▶ **Problem statement**: Your answer must consist solely of the lines from the start of the entries below through the line with "destruct (make_room_spec _", unchanged.

Stored items:
Lemma Scan_scans fuel sc c s e :
  (S (conn_size c) < fuel)%nat -> scanning sc c s e -> scans s e (Scan_loop fuel sc c).
Proof.
  revert sc c. induction fuel as [|fuel IH]; intros sc c Hfuel Hs; [lia|].
  destruct (cut (sc_data sc) lf) as [[line rest]|] eqn:Hcut; [by eapply Scan_buffered|].
  pose proof Hs as (Hwf & He & Hc & Hcalm & t & Hd & Es).
  pose proof Hcut as Hnl%cut_None.
  cbn [Scan_loop]. rewrite He. cbn. rewrite orb_false_r.
  replace (if bool_decide (sc_data sc <> []) then ScanLines (sc_data sc) false else None)
    with (@None (nat * bytes)) by (unfold ScanLines; rewrite Hcut; by destruct (sc_data sc)).
  destruct (make_room sc) as [sc1 ok] eqn:Em.
  destruct (make_room_spec _ _ _ Hwf Em) as (Ed1 & Ee1 & Hwf1 & Hok). destruct ok.
  - destruct (fill_delivered maxConsecutiveEmptyReads sc1 c t e) as
      (r & [[-> E]|(bs & s' & E & -> & Hbs & Hd' & Hr & Hroom & Hz)]); [done | congruence | done.. | |];
      rewrite (io_bind_Ok _ _ _ _ _ E), Ed1.
    + rewrite app_nil_r in Es. destruct fuel as [|fuel]; [lia|]. apply Scan_final; [done| |done].
      destruct Hwf1 as [? ?]. unfold sc_end in *. rewrite Ed1 in *. lia.
    + apply IH.
      * unfold conn_size. simpl. destruct bs; [done|]. simpl in Hz. lia.
      * unfold scanning, sc_wf, sc_end in *. simpl. rewrite Ed1 in *.
        unfold zlen in *. rewrite length_app.
        split_and!; [lia | lia | lia | done | done | done |]. exists s'. split; [done|].
        by rewrite Es, app_assoc.
  - unfold scans. rewrite (proj2 (Z.leb_le _ _)).
    + eexists _, _. split; [done|]. unfold setErr. rewrite Ee1, He. done.
    + rewrite <- Hok, Es. unfold zlen. destruct (cut (sc_data sc ++ t) lf) as [[line rest]|] eqn:E.
      * pose proof (cut_app_length _ _ _ _ _ Hnl E). lia.
      * rewrite length_app. lia.
Qed.

Lemma delivered_length evs s e : delivered evs = (s, e) -> (length s <= events_size evs)%nat.
Proof.
  revert s. induction evs as [|[bs|e'] evs IH]; intros s; simpl; [intros [= <- <-]; simpl; lia| |intros [= <- <-]; simpl; lia].
  destruct (delivered evs) as [s1 e1]. intros [= <- <-]. specialize (IH _ eq_refl). len.
Qed.

Section for_scan.
Context {St : Type} (body : bytes -> St -> St).

(** Once the end has been seen, the loop stops with the error. *)
Lemma for_scan_end fuel sc c st e :
  sc_data sc = [] -> sc_err sc = Some e ->
  exists c', for_scan_loop body (S fuel) sc st c = (Ok (st, if decide (e = EOF) then None else Some e), c').
Proof.
  intros Hd He. destruct sc as [s d cap err]. simpl in *. subst. eexists.
  cbn [for_scan_loop]. unfold Scan. cbn. unfold Scanner_Err. simpl. by destruct e.
Qed.

Lemma for_scan_loop_spec fuel sc c s e st :
  (length s + 1 < fuel)%nat -> scanning sc c s e ->
  exists c', for_scan_loop body fuel sc st c =
    (Ok (foldl (fun st t => body t st) st (scan_spec s e).1, (scan_spec s e).2), c').
Proof.
  revert sc c s st. induction fuel as [|fuel IH]; intros sc c s st Hfuel Hs; [lia|].
  pose proof (Scan_scans (S (S (conn_size c))) sc c s e ltac:(lia) Hs) as H.
  cbn [for_scan_loop]. unfold scan_spec. rewrite Split_cut. unfold scans in H.
  destruct (cut s lf) as [[line rest]|] eqn:Hcut; cbn [scan_parts].
  - destruct (MaxScanTokenSize <=? zlen line).
    + destruct H as (sc' & c' & E & He). exists c'.
      assert (E' : Scan sc c = (Ok (None, sc'), c')) by apply E.
      rewrite (io_bind_Ok _ _ _ _ _ E'). unfold Scanner_Err. by rewrite He.
    + destruct H as (sc' & c' & E & Hs'). assert (E' : Scan sc c = (Ok (Some (dropCR line), sc'), c')) by apply E.
      rewrite (io_bind_Ok _ _ _ _ _ E'). apply cut_Some in Hcut as [-> _].
      destruct (IH sc' c' rest (body (dropCR line) st)) as (c2 & E2); [len | done |].
      exists c2. rewrite E2. unfold scan_spec. pose proof (Split_nonempty rest lf) as Hne.
      destruct (Split rest lf) as [|q qs] eqn:Eq; [done|].
      by destruct (scan_parts (q :: qs) e).
  - destruct (MaxScanTokenSize <=? zlen s).
    + destruct H as (sc' & c' & E & He). exists c'. assert (E' : Scan sc c = (Ok (None, sc'), c')) by apply E.
      rewrite (io_bind_Ok _ _ _ _ _ E'). unfold Scanner_Err. by rewrite He.
    + destruct s as [|b s].
      * destruct H as (sc' & c' & E & He). exists c'. assert (E' : Scan sc c = (Ok (None, sc'), c')) by apply E.
        rewrite (io_bind_Ok _ _ _ _ _ E'). unfold Scanner_Err. rewrite He. simpl. by destruct e.
      * destruct H as (sc' & c' & E & Hd & He).
        assert (E' : Scan sc c = (Ok (Some (dropCR (b :: s)), sc'), c')) by apply E.
        rewrite (io_bind_Ok _ _ _ _ _ E'). destruct fuel as [|fuel]; [simpl in Hfuel; lia|].
        apply (for_scan_end fuel sc' c' (body (dropCR (b :: s)) st) e Hd He).
Qed.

▶ **Result of the task**:
Lemma Scan_scans fuel sc c s e :
  (S (conn_size c) < fuel)%nat -> scanning sc c s e -> scans s e (Scan_loop fuel sc c).
Proof.
  revert sc c. induction fuel as [|fuel IH]; intros sc c Hfuel Hs; [lia|].
  destruct (cut (sc_data sc) lf) as [[line rest]|] eqn:Hcut; [by eapply Scan_buffered|].
  pose proof Hs as (Hwf & He & Hc & Hcalm & t & Hd & Es).
  pose proof Hcut as Hnl%cut_None.
  cbn [Scan_loop]. rewrite He. cbn. rewrite orb_false_r.
  replace (if bool_decide (sc_data sc <> []) then ScanLines (sc_data sc) false else None)
    with (@None (nat * bytes)) by (unfold ScanLines; rewrite Hcut; by destruct (sc_data sc)).
  destruct (make_room sc) as [sc1 ok] eqn:Em.
  destruct (make_room_spec _ _ _ Hwf Em) as (Ed1 & Ee1 & Hwf1 & Hok). destruct ok.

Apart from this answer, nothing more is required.